> [Instructions for the task] When the line containing "From Stdlib Require Import ZArith Lia." is reached, include it and end there; set down verbatim every line before it, starting at the top of the records.

> [Records provided]
------------------------------

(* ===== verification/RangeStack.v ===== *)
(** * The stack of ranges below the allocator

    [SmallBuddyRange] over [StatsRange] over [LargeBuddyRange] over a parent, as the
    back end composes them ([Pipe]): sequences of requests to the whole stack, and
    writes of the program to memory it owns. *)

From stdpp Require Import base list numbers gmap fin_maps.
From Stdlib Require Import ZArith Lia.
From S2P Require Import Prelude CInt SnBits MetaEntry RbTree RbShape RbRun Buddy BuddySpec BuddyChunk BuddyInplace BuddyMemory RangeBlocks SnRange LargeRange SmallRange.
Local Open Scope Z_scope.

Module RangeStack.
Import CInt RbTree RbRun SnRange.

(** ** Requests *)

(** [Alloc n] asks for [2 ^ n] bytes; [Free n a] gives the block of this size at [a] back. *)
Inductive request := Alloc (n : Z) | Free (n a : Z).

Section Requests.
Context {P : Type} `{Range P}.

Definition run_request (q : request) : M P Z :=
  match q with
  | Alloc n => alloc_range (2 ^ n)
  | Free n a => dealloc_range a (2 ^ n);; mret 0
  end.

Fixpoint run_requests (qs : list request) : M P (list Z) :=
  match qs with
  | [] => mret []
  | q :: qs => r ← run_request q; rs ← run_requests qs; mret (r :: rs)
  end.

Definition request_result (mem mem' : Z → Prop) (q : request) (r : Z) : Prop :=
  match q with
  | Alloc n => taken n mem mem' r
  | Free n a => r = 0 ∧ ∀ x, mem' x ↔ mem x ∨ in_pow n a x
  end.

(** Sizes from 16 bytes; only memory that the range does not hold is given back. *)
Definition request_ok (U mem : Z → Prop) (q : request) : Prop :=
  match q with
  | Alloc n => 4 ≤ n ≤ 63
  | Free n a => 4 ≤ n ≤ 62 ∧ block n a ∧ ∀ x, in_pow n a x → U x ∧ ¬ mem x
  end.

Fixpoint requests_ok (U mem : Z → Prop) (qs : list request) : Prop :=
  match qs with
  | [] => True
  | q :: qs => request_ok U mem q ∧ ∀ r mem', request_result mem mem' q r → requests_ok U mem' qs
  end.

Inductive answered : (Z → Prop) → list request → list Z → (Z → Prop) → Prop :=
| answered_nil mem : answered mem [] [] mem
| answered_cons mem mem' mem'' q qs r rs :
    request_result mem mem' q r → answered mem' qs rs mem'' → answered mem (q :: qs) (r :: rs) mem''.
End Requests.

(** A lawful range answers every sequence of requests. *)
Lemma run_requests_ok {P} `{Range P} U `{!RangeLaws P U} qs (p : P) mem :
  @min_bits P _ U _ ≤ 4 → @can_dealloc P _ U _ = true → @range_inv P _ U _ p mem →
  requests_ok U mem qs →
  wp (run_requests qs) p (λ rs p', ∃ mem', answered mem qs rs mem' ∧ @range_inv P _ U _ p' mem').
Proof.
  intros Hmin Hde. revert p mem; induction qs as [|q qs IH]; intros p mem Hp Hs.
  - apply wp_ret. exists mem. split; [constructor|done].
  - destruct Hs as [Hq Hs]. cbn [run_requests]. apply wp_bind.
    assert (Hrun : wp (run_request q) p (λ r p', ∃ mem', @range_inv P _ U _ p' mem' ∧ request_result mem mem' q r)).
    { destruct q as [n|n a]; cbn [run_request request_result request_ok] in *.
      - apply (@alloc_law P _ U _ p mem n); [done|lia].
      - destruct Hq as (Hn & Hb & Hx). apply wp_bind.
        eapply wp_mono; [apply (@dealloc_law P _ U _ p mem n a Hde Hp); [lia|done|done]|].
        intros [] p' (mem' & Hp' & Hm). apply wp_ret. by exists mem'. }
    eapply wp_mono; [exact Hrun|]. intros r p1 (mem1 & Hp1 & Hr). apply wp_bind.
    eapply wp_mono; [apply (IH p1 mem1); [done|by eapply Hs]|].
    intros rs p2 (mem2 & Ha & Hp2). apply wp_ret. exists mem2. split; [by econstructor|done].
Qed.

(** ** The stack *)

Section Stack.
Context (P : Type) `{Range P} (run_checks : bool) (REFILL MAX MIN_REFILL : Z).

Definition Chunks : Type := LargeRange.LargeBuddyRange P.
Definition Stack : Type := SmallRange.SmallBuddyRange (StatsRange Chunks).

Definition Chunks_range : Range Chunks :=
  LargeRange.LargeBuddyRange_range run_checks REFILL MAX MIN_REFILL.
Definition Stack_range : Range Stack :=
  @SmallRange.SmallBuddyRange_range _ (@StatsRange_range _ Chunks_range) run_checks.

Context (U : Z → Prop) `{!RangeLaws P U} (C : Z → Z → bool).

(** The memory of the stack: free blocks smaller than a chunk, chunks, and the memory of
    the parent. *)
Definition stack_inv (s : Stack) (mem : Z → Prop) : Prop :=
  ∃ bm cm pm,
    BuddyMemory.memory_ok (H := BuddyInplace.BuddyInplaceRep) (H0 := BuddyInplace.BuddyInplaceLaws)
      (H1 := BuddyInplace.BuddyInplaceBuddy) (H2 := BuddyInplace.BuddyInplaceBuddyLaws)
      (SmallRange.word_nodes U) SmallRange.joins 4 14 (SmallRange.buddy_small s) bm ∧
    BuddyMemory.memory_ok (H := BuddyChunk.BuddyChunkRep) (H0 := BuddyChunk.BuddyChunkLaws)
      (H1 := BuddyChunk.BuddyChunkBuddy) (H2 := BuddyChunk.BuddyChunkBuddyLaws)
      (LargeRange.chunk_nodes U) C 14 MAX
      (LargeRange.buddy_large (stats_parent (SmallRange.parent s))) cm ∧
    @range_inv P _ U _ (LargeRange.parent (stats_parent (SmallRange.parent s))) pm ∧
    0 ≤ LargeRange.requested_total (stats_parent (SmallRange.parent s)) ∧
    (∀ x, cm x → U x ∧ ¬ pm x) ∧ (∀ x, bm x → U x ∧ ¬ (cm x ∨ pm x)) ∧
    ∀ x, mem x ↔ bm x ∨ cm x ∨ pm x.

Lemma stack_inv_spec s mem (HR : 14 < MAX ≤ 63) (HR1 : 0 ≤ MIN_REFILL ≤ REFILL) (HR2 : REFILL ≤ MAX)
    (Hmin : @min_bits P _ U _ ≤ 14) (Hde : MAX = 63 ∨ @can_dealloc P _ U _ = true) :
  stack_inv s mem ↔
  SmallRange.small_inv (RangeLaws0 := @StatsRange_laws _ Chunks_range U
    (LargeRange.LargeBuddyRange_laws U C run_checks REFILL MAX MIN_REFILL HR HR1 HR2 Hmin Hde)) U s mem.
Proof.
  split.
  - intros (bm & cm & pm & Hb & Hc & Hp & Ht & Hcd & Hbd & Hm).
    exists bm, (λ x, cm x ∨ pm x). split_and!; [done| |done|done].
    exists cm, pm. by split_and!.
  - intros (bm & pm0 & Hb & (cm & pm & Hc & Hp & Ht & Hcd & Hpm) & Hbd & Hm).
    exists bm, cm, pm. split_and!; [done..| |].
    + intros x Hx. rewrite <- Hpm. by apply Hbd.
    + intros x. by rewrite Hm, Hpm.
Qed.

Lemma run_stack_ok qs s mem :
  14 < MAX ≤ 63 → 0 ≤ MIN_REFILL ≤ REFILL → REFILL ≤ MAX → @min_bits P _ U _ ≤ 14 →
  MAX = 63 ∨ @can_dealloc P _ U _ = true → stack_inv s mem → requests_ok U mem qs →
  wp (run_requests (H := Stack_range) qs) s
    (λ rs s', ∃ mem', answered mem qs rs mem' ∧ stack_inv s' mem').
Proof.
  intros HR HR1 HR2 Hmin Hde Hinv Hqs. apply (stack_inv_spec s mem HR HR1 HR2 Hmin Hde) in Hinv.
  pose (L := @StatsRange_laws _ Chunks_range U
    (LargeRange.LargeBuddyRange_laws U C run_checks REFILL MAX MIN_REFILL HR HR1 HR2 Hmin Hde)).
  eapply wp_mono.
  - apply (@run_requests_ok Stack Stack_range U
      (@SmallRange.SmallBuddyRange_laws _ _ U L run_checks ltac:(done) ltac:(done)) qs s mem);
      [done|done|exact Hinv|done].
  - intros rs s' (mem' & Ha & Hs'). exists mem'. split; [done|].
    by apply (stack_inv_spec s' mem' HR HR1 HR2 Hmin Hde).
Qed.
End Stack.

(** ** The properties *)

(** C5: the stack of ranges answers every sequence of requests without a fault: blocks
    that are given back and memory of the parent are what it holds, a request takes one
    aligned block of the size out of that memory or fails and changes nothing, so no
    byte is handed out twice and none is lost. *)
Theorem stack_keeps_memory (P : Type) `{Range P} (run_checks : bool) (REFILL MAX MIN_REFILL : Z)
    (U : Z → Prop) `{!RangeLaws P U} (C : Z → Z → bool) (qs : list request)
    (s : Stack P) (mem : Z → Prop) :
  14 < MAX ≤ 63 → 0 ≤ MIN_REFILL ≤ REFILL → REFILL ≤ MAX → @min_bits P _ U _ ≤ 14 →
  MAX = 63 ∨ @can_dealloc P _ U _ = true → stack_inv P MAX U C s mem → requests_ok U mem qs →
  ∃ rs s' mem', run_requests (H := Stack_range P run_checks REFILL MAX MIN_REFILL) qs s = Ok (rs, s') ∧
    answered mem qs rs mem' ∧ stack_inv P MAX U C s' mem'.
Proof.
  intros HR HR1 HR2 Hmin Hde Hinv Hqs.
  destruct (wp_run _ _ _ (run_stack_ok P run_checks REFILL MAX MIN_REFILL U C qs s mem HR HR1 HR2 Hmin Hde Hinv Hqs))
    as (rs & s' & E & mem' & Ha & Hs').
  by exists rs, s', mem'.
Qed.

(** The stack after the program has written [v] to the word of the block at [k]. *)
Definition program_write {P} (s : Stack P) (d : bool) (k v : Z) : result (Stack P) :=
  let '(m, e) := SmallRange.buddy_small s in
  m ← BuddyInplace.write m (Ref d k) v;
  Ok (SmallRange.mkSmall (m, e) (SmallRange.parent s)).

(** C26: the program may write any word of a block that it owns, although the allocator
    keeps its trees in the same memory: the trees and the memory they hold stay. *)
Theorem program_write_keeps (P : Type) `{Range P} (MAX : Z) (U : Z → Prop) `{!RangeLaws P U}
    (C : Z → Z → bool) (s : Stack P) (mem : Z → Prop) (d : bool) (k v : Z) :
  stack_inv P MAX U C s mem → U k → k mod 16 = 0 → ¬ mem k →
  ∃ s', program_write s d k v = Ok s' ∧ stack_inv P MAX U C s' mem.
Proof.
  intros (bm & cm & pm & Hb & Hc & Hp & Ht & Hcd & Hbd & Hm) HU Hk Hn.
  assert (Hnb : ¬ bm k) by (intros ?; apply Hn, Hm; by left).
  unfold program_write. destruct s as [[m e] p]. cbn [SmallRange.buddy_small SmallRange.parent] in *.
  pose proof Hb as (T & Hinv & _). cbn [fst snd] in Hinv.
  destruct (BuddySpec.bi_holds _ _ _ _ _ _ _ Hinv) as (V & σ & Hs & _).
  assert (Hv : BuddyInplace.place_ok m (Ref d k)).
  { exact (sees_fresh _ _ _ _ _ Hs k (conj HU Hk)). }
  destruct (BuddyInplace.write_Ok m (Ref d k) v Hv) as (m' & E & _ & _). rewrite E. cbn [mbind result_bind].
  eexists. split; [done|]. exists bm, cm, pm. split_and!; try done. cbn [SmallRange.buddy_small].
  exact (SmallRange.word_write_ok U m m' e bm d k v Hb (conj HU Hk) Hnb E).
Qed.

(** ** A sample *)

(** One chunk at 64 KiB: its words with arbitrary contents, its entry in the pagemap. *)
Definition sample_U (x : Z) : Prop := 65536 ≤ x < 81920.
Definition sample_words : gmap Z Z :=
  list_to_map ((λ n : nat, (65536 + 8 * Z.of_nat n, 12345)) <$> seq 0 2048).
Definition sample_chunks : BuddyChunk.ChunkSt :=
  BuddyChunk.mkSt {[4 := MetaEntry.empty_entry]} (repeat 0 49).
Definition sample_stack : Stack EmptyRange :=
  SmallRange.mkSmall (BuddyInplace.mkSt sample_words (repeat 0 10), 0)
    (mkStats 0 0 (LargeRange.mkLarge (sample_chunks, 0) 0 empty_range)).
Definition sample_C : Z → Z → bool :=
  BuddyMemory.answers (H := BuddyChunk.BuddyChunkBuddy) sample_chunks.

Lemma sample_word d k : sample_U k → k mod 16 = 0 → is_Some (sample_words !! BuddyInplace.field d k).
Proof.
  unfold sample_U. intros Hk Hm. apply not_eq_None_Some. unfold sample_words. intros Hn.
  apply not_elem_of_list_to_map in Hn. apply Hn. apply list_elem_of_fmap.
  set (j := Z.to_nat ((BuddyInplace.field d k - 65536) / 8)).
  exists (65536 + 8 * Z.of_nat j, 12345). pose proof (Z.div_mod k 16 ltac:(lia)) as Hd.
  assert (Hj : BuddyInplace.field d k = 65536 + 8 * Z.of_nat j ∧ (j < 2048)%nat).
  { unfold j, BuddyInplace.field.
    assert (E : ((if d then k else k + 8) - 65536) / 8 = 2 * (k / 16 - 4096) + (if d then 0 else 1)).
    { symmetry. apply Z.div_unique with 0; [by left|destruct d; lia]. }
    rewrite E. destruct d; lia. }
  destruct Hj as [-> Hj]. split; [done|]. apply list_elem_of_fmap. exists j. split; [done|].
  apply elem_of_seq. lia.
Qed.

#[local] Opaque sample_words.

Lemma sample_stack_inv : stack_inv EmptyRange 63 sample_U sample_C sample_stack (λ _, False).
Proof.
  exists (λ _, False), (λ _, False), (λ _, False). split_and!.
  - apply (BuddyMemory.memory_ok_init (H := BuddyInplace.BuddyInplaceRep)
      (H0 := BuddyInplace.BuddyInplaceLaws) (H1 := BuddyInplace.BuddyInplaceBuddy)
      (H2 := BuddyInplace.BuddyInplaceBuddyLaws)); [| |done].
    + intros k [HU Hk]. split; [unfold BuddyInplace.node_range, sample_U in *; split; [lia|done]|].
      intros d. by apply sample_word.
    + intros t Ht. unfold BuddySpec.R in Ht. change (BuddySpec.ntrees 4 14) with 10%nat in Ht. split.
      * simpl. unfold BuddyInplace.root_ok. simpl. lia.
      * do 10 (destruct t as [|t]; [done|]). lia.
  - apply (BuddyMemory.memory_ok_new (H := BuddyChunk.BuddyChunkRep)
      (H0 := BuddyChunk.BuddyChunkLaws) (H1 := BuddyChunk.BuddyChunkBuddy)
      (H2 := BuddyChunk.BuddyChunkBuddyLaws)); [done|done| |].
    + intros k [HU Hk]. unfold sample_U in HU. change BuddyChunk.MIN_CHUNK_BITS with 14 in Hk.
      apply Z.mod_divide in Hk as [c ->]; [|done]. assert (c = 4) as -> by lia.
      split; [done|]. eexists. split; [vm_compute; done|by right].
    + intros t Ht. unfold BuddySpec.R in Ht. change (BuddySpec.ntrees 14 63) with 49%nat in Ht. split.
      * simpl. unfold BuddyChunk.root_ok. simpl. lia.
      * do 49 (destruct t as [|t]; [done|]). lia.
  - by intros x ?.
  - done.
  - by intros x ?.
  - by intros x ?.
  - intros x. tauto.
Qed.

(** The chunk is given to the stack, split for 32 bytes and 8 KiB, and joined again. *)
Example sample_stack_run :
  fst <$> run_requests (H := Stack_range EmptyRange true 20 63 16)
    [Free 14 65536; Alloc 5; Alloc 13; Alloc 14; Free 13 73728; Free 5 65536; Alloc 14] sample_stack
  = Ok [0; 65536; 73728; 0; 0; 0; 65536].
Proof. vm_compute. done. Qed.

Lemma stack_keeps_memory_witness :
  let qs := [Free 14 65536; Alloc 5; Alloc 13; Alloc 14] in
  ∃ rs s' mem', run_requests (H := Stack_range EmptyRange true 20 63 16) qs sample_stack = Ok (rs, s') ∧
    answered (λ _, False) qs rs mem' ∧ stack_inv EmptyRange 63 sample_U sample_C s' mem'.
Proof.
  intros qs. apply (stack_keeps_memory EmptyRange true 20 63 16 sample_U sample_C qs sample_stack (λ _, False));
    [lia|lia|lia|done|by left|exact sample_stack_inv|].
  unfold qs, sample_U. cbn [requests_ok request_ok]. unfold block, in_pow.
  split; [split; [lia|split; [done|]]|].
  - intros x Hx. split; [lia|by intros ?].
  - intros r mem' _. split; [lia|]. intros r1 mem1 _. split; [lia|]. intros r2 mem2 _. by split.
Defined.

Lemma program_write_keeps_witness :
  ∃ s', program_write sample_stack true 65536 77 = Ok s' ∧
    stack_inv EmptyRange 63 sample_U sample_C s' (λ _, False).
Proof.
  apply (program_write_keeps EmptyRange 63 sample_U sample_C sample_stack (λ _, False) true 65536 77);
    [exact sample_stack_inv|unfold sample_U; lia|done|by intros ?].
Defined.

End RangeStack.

------------------------------

> [Completed task]
(* ===== verification/RangeStack.v ===== *)
(** * The stack of ranges below the allocator

    [SmallBuddyRange] over [StatsRange] over [LargeBuddyRange] over a parent, as the
    back end composes them ([Pipe]): sequences of requests to the whole stack, and
    writes of the program to memory it owns. *)

From stdpp Require Import base list numbers gmap fin_maps.
From Stdlib Require Import ZArith Lia.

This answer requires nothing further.